Why does that matter? Cooling uses 15 percent of the world's electricity. And electricity, especially in China, runs on coal, which is the dirtiest fossil fuel. And when the gases used in refrigerators leak, they are a more potent greenhouse gases than carbon dioxide.

A larger Chinese "cold chain," as refrigerated systems are known in the industry, will change what China eats, and the profile of its energy usage. "Of all the shifts in lifestyle that threaten the planet right now," Twilley concludes, "perhaps not one is as important as the changing way that Chinese people eat."

The epicenter for that change might just be Zhengzhou, which I've marked on a map here. It's a city that a vanishingly small number of Americans could spot on a map in a region of China far from Beijing, Shanghai, and the coastal images of urban china we know. (The map software itself declined to label the city at any zoom scale.)

Where Zhengzhou is (Map tiles by Stamen Design, under CC BY 3.0. Data by OpenStreetMap, under CC BY SA.)

And what looks like industrial change happening in this place will have lasting repercussions that extend far beyond the technical domain to the cultural one. When refrigeration comes to a place, the definition of freshness changes. The biological reality of seasonality can be suspended at will.

"I met with plant scientists at the Beijing Vegetable Research Center who are selecting and optimizing the varieties of popular Chinese greens that stand up best to cold storage," she writes. "If they are successful, the incredible regional variety and specificity of Chinese fruits and vegetables may soon resemble the homogeneous American produce aisle, which is often limited to three tomato varieties and five types of apple for sale, all hardy (and flavorless) enough to endure lengthy journeys and storage under refrigeration."

What's fascinating about freezing things is that refrigerators are time machines: They allow organisms from our present to be travel into the future without changing in natural ways.

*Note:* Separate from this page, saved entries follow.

(** Snapshots of at most [maxGuardEntries] entries of each kind, with fingerprints as
    keys and expiries that [encoding/json] can write, encode within the size bound. *)
Definition json_encodes : Prop :=
  ∀ replays fences,
    (size replays <= maxGuardEntries)%nat → (size fences <= maxGuardEntries)%nat →
    map_Forall (λ k e, validFingerprint k = true ∧ 0 < e ≤ lastInstant) replays →
    map_Forall (λ k f, validFingerprint k = true ∧ 0 < fr_expiresAt f ≤ lastInstant) fences →
    ∃ b, encode (makeSnapshot replays fences) = Some b ∧ file_size b ≤ maxStateFileBytes.

(** Maps with nothing expired. *)
Definition alive (now : Time) (replays : gmap string Time) (fences : gmap string fenceRecord) : Prop :=
  map_Forall (λ _ e, now < e) replays ∧ map_Forall (λ _ f, now < fr_expiresAt f) fences.

Lemma alive_pruned now replays fences : alive now (alive_replays now replays) (alive_fences now fences).
Proof using.
  split; [intros k e [_ H]%map_lookup_filter_Some|intros k f [_ H]%map_lookup_filter_Some]; unfold After in H; cbn in H; lia.
Qed.

Lemma alive_encodes now replays fences :
  json_encodes → 0 ≤ now → now + maxTokenLifetime ≤ lastInstant → well_formed now replays fences → alive now replays fences →
  ∃ b, encode (makeSnapshot replays fences) = Some b ∧ file_size b ≤ maxStateFileBytes.
Proof using.
  intros Hj Hnow Hlast (Hr & Hf & Hrs & Hfs) [Har Haf].
  assert (Hrange : ∀ e, validStoredExpiry e now = true → now < e → 0 < e ≤ lastInstant).
  { intros e He Hlt. unfold validStoredExpiry, After in He. apply bool_decide_eq_true in He as [_ He]. lia. }
  apply Hj; [done|done| |].
  - intros k e Hk. destruct (Hrs k e Hk). split; [done|]. apply Hrange; [done|by eapply Har].
  - intros k f Hk. destruct (Hfs k f Hk) as (? & _ & ?). split; [done|]. apply Hrange; [done|by eapply Haf].
Qed.

Lemma NewGuard_healthy path now0 now1 now2 store log :
  blank path = false → 0 < now0 → now0 ≤ now1 → now1 ≤ now2 → json_encodes → now2 + maxTokenLifetime ≤ lastInstant →
  sound_file now0 log (st_visible store) →
  ∃ g store', NewGuard path of_ok os_ok now0 now1 now2 store = (Ok g, store') ∧ g_open g = true.
Proof using json_roundtrip.
  intros Hpath H0 H01 H12 Henc Hlast Hv. unfold NewGuard.
  rewrite decide_False by congruence. rewrite decide_False by (unfold IsZero; lia). cbn [of_ok of_lock].
  apply (sound_file_later _ now1) in Hv; [|done].
  destruct (load_healthy now1 log _ ltac:(unfold IsZero; lia) Hv) as (r & f & Hl).
  rewrite Hl. cbn [pruneExpired]. destruct (negb (_ || _)); [eauto|].
  pose proof (load_sound _ _ _ _ _ _ Hv Hl) as Hs. apply (sound_later _ now2), sound_prune in Hs as [Hwf _]; [|done].
  destruct (alive_encodes now2 _ _ Henc ltac:(lia) Hlast Hwf (alive_pruned _ _ _)) as (b & Hb & Hsz).
  rewrite (persist_healthy _ _ _ _ Hb Hsz). eauto.
Qed.
Lemma sources_spec request s source :
  source ∈ sources request s ↔
  (∃ k, Sessions s !! k = Some source) ∧ or_SandboxID (rc_Request source) = cr_SandboxID request ∧
  or_RuntimeSessionID (rc_Request source) = cr_RuntimeSessionID request.
Proof.
  unfold sources. rewrite list_elem_of_filter, list_elem_of_fmap. split.
  - intros [? ([k r] & -> & Hin%elem_of_map_to_list)]. eauto.
  - intros [[k Hk] ?]. split; [done|]. exists (k, source). by rewrite elem_of_map_to_list.
Qed.

Lemma ReserveCloseAt_Ok request t s v s' :
  ReserveCloseAt request t s = Ok (v, s') →
  CloseRequest_Validate request t = Ok () ∧ Idempotency s !! closeIdempotencyScope request = None ∧
  (∃ a, Authorities s !! cr_SandboxID request = Some a ∧ checkCloseAuthority a request = Ok ()) ∧
  ((∃ i, CloseIdempotency s !! closeIdempotencyScope request = Some i ∧ Closes s !! id_OperationID i = Some (cv_Record v) ∧
         sameCloseRequest (cl_Request (cv_Record v)) request ∧ cv_Replayed v = true ∧ s' = s) ∨
   CloseIdempotency s !! closeIdempotencyScope request = None ∧ Sessions s !! cr_OperationID request = None ∧
   Closes s !! cr_OperationID request = None ∧ cv_Replayed v = false ∧
   (∃ source, sources request s = [source] ∧ NewCloseRecord request source t = Ok (cv_Record v)) ∧
   s' = mkState (Sessions s) (<[cr_OperationID request := cv_Record v]> (Closes s)) (Idempotency s)
          (<[closeIdempotencyScope request := mkIdempotency (closeIdempotencyScope request) (cr_IdempotencyKey request)
               (cr_RequestDigest request) (cr_OperationID request)]> (CloseIdempotency s)) (Authorities s)).
Proof.
  unfold ReserveCloseAt, refuse, corrupt, GetSandboxAuthority, refuse. intros H. crack H. destruct x, x1.
  destruct (Authorities s !! _) as [a|]; [|done]. simplify_eq.
  split_and!; [done|done|eauto|]. destruct (CloseIdempotency s !! _) as [i|].
  - left. crack H. destruct (Closes s !! id_OperationID i) as [r|] eqn:Er; [|done]. crack H. eauto 10.
  - right. crack H. destruct (sources request s) as [|source [|]]; [done| |done]. inv_ok H. split_and!; eauto.
Qed.

Lemma checkCloseAuthority_Ok a request :
  checkCloseAuthority a request = Ok () →
  sa_ProviderRevisionID a = cr_ProviderRevisionID request ∧ sa_Generation a = cr_ExpectedGeneration request ∧
  sa_FencingToken a = cr_FencingToken request.
Proof. unfold checkCloseAuthority, corrupt, refuse. intros H. by crack H. Qed.

(** The close operations after one of them was written. *)
Lemma close_source_of s request source c t :
  session_wf s → sources request s = [source] → NewCloseRecord request source t = Ok c → closes_source (Sessions s) c.
Proof.
  intros Hs Hsrc Hn. destruct (NewCloseRecord_Ok _ _ _ _ Hn) as (Hr & _ & Hid & Hst & Hal & Hsb & _ & Hrs & _).
  assert (Hin : source ∈ sources request s) by (rewrite Hsrc; set_solver).
  apply sources_spec in Hin as ([k Hk] & _ & _). destruct (sw_record s Hs _ _ Hk) as (Hkey & _ & _).
  exists source. rewrite Hid, Hkey, Hr. done.
Qed.

Lemma ReserveCloseAt_wf request t s v s' : session_wf s → ReserveCloseAt request t s = Ok (v, s') → session_wf s'.
Proof.
  intros Hs (Hv & Hopen & (a & Ha & Hauth) & [(? & _ & _ & _ & _ & ->)|(Hfree & Hnew & Hcnew & _ & (source & Hsrc & Hrec) & ->)])%ReserveCloseAt_Ok; [done|].
  pose proof (close_source_of _ _ _ _ _ Hs Hsrc Hrec) as Hcs. revert Hcs Hrec. generalize (cv_Record v) as c. intros c Hcs Hrec.
  destruct (NewCloseRecord_Ok _ _ _ _ Hrec) as (Hr & Hval & _). destruct (checkCloseAuthority_Ok _ _ Hauth) as (Hrev & _).
  destruct (CloseRequest_Validate_Ok _ _ Hv) as (_ & Hid & Hkey & Hdig).
  destruct Hs as [H1 H2 H3 H4 H5 H6 H7 H8 H9]. split; cbn; try done.
  - intros k r Hk. ins_inv Hk; [|by apply H6]. split_and!; try done. unfold has_authority. rewrite Ha. by apply bool_decide_eq_true.
  - apply (new_index_wf (close_binding (Closes s)) _ _ (mkIdempotency _ _ _ _)); cbn; [done| | | |].
    + unfold idempotency_blank. cbn.
      intros [?%session_scope_nonempty|[?|[?|?]]]; [done|by eapply bounded_nonempty|by eapply session_digest_nonempty|by eapply match_head_tail_nonempty].
    + unfold close_binding. by rewrite Hcnew.
    + unfold close_binding. rewrite lookup_insert_eq. cbn. by rewrite Hr.
    + intros o Ho. unfold close_binding. by rewrite lookup_insert_ne.
  - intros k r Hk. ins_inv Hk; [by rewrite lookup_insert_eq|]. rewrite lookup_insert_ne; [by apply H8|].
    intros Heq. apply H8 in Hk. rewrite <- Heq, Hfree in Hk. done.
  - intros scope Hsc. destruct (decide (scope = closeIdempotencyScope request)) as [->|Hne]; [done|].
    rewrite lookup_insert_ne in Hsc by done. by apply H9.
Qed.

(** How a close operation may change. *)
Definition close_evolves (c c' : CloseRecord) : Prop :=
  cl_Request c' = cl_Request c ∧ cl_SourceOpenOperationID c' = cl_SourceOpenOperationID c ∧ cl_Receipt c' = cl_Receipt c ∧
  cl_AcceptedAt c' = cl_AcceptedAt c ∧ (Status_terminal (cl_Status c) = true → c' = c).

Lemma close_evolves_refl c : close_evolves c c.
Proof. by split_and!. Qed.

Lemma close_evolves_trans c1 c2 c3 : close_evolves c1 c2 → close_evolves c2 c3 → close_evolves c1 c3.
Proof.
  intros (? & ? & ? & ? & T1) (? & ? & ? & ? & T2). split_and!; try congruence. intros Ht. rewrite (T1 Ht) in *. auto.
Qed.

Lemma UpdateCloseAt_Ok c expected s u s' :
  UpdateCloseAt c expected s = Ok (u, s') →
  ∃ current, Closes s !! cr_OperationID (cl_Request c) = Some current ∧ cl_Status current = expected ∧ close_evolves current c ∧
    CloseRecord_Validate c = Ok () ∧
    s' = mkState (Sessions s) (<[cr_OperationID (cl_Request c) := c]> (Closes s)) (Idempotency s) (CloseIdempotency s) (Authorities s).
Proof.
  unfold UpdateCloseAt, TransitionClose, refuse. intros H. destruct (Closes s !! _) as [current|] eqn:Ec; [|done]. crack H.
  exists current. split_and!; try done.
  - match goal with K : _ = Ok x |- _ => revert K end. case_decide as Hst; [intros K; simplify_eq; apply close_evolves_refl|].
    intros K. crack K. destruct c; cbn in *; simplify_eq. split_and!; cbn; congruence.
  - match goal with K : _ = Ok x |- _ => revert K end. case_decide as Hst; [intros K; simplify_eq; by destruct x0|].
    intros K. crack K. destruct c; cbn in *; simplify_eq. by match goal with u : unit |- _ => destruct u end.
Qed.

Lemma UpdateCloseAt_wf c expected s u s' : session_wf s → UpdateCloseAt c expected s = Ok (u, s') → session_wf s'.
Proof.
  intros Hs (current & Hc & _ & (Hreq & Hsrc & Hrcp & _) & Hval & ->)%UpdateCloseAt_Ok.
  destruct Hs as [H1 H2 H3 H4 H5 H6 H7 H8 H9]. split; cbn; try done.
  - intros k r Hk. ins_inv Hk; [|by apply H6]. destruct (H6 _ _ Hc) as (? & _ & ? & Hs & ?). rewrite Hreq in *.
    split_and!; try done. unfold closes_source in *. by rewrite Hsrc, Hrcp, Hreq.
  - intros scope i Hi. destruct (H7 scope i Hi) as (? & ? & Hb). split_and!; [done|done|]. rewrite <- Hb. unfold close_binding.
    destruct (decide (cr_OperationID (cl_Request c) = id_OperationID i)) as [Heq|Hne]; [|by rewrite lookup_insert_ne].
    rewrite <- Heq, lookup_insert_eq, Hc. cbn. by rewrite Hreq.
  - intros k r Hk. ins_inv Hk; [|by apply H8]. rewrite Hreq in *. by apply H8.
Qed.
(** ** A sample run: a terminal is opened, its allocation observed, and its success recorded *)

Module SessionSample.
Definition digest : string := "sha256:0123456789abcdef0123456789abcdef0123456789abcdef0123456789abcdef".
Definition authority : SandboxAuthority := mkSandboxAuthority "box" "rev" true 1 1000 7 "shell".
Definition request : OpenRequest := mkOpenRequest "box" "rev" "op" "try" 7 "key" digest 500 1 "rs" "terminal" "shell" 400.
Definition receipt : AllocationReceipt :=
  mkReceipt "ref:terminal/0123456789abcdef0123456789abcdef" "box" "rs" "op" "try" 7 1 1 20 400.
Definition evidence : AllocationEvidence := mkEvidence receipt AllocationRunning 30.
Definition succeeded : Record_ :=
  mkRecord request StatusSucceeded 10 40 (Some evidence) (Some (handoff_of request (mkEndpointEvidence "ref:session:a" 1))).
Definition opened : list session_op :=
  [OpPutAuthority authority; OpReserveOpen request 10; OpAttachAllocation receipt; OpObserveAllocation "op" evidence;
   OpUpdateOpen succeeded StatusRunning 40].
Definition closing : CloseRequest := mkCloseRequest "box" "rev" "close" "try2" 7 "key2" digest 600 1 "rs" 1 "done".
Definition ops : list session_op := opened ++ [OpReserveClose closing 50].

Cold slows biological time. That's why bacteria can't grow as well in a fridge. That's why women freeze their eggs. Cold is our weapon against life's inexorable clock. 

And yet the more stuff we freeze, the more time we control, the faster we push the planet's biosphere into disarray through climate change. What we can arrest now, at the cellular level, generates problems at scales unimaginably larger than microbes or embryos.